United States v. Nunez & Rosario (December 4, 2019), Nos. 18-1579, 18-1580
Defendants sought dismissal of their indictments with prejudice after the district court found that the Government had willfully withheld Brady material about a witness’s prior inconsistent statements. The trial court granted a mistrial but refused to dismiss the indictments because Defendants did not show that they were prejudiced by the Brady violation. The Third Circuit affirmed because Defendants did not suffer the sort of prejudice that would justify dismissal, such as “that any witnesses or other critical evidence became unavailable” or that a new trial would allow the Government “to salvage what the district court viewed as a poorly conducted prosecution.” (Slip. op. at 7.)
United States v. Murphy (December 4, 2019), Nos. 18-3598, 19-2178
The district court ordered Defendant to pay restitution to his victim as part of his sentence for production of child pornography. The Third Circuit affirmed the amount of restitution, holding that the district court relied on evidence of the victim’s loss, including letters from the victim’s therapist and mother’s employer, to reach a reasonable figure.
United States v. Carino (December 13, 2019), No. 19-1706
The Court affirmed that, absent a showing of bad faith, courts will defer to prosecutors to determine whether a defendant has provided “substantial assistance” that would mitigate a sentence, and will refuse to hold an evidentiary hearing on the issue.

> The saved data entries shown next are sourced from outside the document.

(** Attributes of a module and raw handlers of a descriptor: a
    function, or something that is not callable (with its [repr]). *)
Inductive object :=
| Func (f : pyfunc)
| NotCallable (repr : string).

End Py.
Import Py.

(** ** Intents *)

(** The type of [Intent.handler]: called as [handler(user_text, core)]. *)
Definition Handler := string -> action value.

Record Intent := {
  name : string;
  examples : list string;
  handler : Handler;
  plugin : string;
  description : string;
  threshold : Q;
}.

(** The closure [_wrapped] that [_intent_from_dict] stores as handler
    ([_fn] is its default argument bound to the raw callable). *)
Definition _wrapped (_fn : pyfunc) : Handler :=
  fun user_text s0 =>
    match call _fn [ArgText user_text; ArgCore] s0 with
    | (Raised (TypeError _), s1) =>
        match call _fn [ArgText user_text] s1 with
        | (Raised (TypeError _), s2) => call _fn [] s2
        | r => r
        end
    | r => r
    end.

(** ** The spaCy collaborator *)

(** What the core uses of the language pipeline [self.nlp] and of
    [spacy.matcher.PhraseMatcher]. [nlp] and [make_doc] accept every
    string; [similarity] may raise; [doc_len] is [len(doc)], which
    decides the truth value of a [Doc];
    [pattern_in] tells whether a pattern document occurs in a document
    under the matcher's [LOWER] attribute; [format_reason] is the
    f-string that renders the two score components. *)
Record Spacy := {
  Doc : Type;
  nlp : string -> Doc;
  make_doc : string -> Doc;
  doc_len : Doc -> nat;
  similarity : Doc -> Doc -> outcome Q;
  pattern_in : Doc -> Doc -> bool;
  format_reason : Q -> Q -> string;
}.

(** ** Plugin sources *)

(** The handler entry of a descriptor: an attribute name of the
    module, or the object itself. *)
Inductive handler_ref :=
| ByName (attr : string)
| Direct (o : object).

(** An intent descriptor, a [dict]: every key may be missing. *)
Record Descriptor := {
  d_name : option string;
  d_examples : option (list string);
  d_handler : option handler_ref;
  d_threshold : option Q;
  d_description : option string;
}.

(** A loaded plugin module: its [INTENTS] attribute when it has one,
    and its other attributes. *)
Record PyModule := {
  INTENTS : option (list Descriptor);
  attrs : gmap string object;
}.

(** A file of the modules directory: the [name] and [stem] of its
    path, what executing it does the first time, what installing a
    missing package does, and what executing it again does then. *)
Record PluginFile := {
  path_name : string;
  path_stem : string;
  exec_module : outcome PyModule;
  pip_install : string -> outcome unit;
  exec_module_again : outcome PyModule;
}.

Record IntentMatch := {
  intent : Intent;
  score : Q;
  reason : string;
}.

(** ** The core *)

Section Core.

Context (sp : Spacy).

United States v. Santos (December 23, 2019), No. 19-1543
At sentencing, the Government maintained that Defendant was undocumented, but Defendant argued he was actually a citizen. The district court did not clearly resolve the issue, noting that it was “not even sure” whether Defendant was legally in the country. The Third Circuit remanded for resentencing because Federal Rule of Criminal Procedure 32 required the lower court to either (a) resolve the dispute, or (b) formally decide a ruling is unnecessary, but the district court did neither.

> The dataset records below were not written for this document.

(** The structured payloads ([velocity_data], [event_data]) are Python dicts
    that [json.dumps] turns into text. [JRandomDate] stands for a call of
    [random_date] not yet evaluated inside a dict display ([JTime] once it is
    evaluated). *)
#[warnings="-register-all"]
Inductive Json :=
| JNull
| JBool (b : bool)
| JInt (z : Z)
| JDec (c : Dec)
| JStr (s : string)
| JTime (t : Timestamp)
| JRandomDate (start_days_ago end_days_ago : Z)
| JList (l : list Json)
| JObj (kv : list (string * Json)).

(* ================================================================= *)
(** ** Rows of the five tables ([setup_database.py], the CREATE TABLE texts)

    A column declared [PRIMARY KEY] or [NOT NULL] has a plain type, every
    other column is nullable and has an [option] type.  A column holds
    values of the type that its declaration names: texts, integers, dates,
    and for [DECIMAL(10,2)] and [DECIMAL(5,2)] numbers with two decimals.
    (SQLite itself would store a value of any type in any column; a file
    with such values is not a [Db].) *)

Module Customers.
Record row := {
  customer_id : string;
  name : string;
  email : option string;
  region : option string;
  created_at : option Timestamp;
  total_chargebacks : option Z;
  total_refunds : option Dec
}.
End Customers.

Module Merchants.
Record row := {
  merchant_id : string;
  merchant_name : string;
  acquiring_bank : option string;
  win_rate : option Dec;
  created_at : option Timestamp
}.
End Merchants.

United States v. Churuk & Botsvyknyuk (January 9, 2020), Nos. 16-1446, 16-1520
Defendants were convicted of conspiracy to participate in a racketeering enterprise in violation of the RICO Act, 18 U.S.C. § 1962(d), stemming from their participation in a human trafficking ring that brought victims from Ukraine to the United States. The Court rejected numerous arguments and affirmed their convictions. Among other things, the Court held that the Defendants were within the extraterritorial jurisdiction of the United States because the indictment alleged that the enterprise was intended to have an effect within the United States. It also affirmed the district court’s jury instruction that the statute of limitations for RICO conspiracy begins when the crime is complete, which requires Defendants to show either that the purpose of the enterprise was accomplished or abandoned, or that they withdrew from the conspiracy.
United States v. Moffitt (January 9, 2020), No. 17-1196
Defendant was convicted of conspiracy and attempt to possess drugs after a “reverse-sting,” whereby Defendant attempted to participate in an undercover agent’s proposed robbery of a fictional stash house. Defendant argued in a post-conviction challenge that his lawyer was ineffective for failing to raise a “sentencing entrapment” defense, under which Defendant would have argued that his sentence was inflated by the fictional drug amount created by the government agent. The Third Circuit noted that it has not yet recognized a sentencing entrapment defense but again declined to resolve the question. Instead, it held that Defendant’s counsel was not ineffective because, even if it were recognized, a sentencing entrapment defense would not have been successful in this case.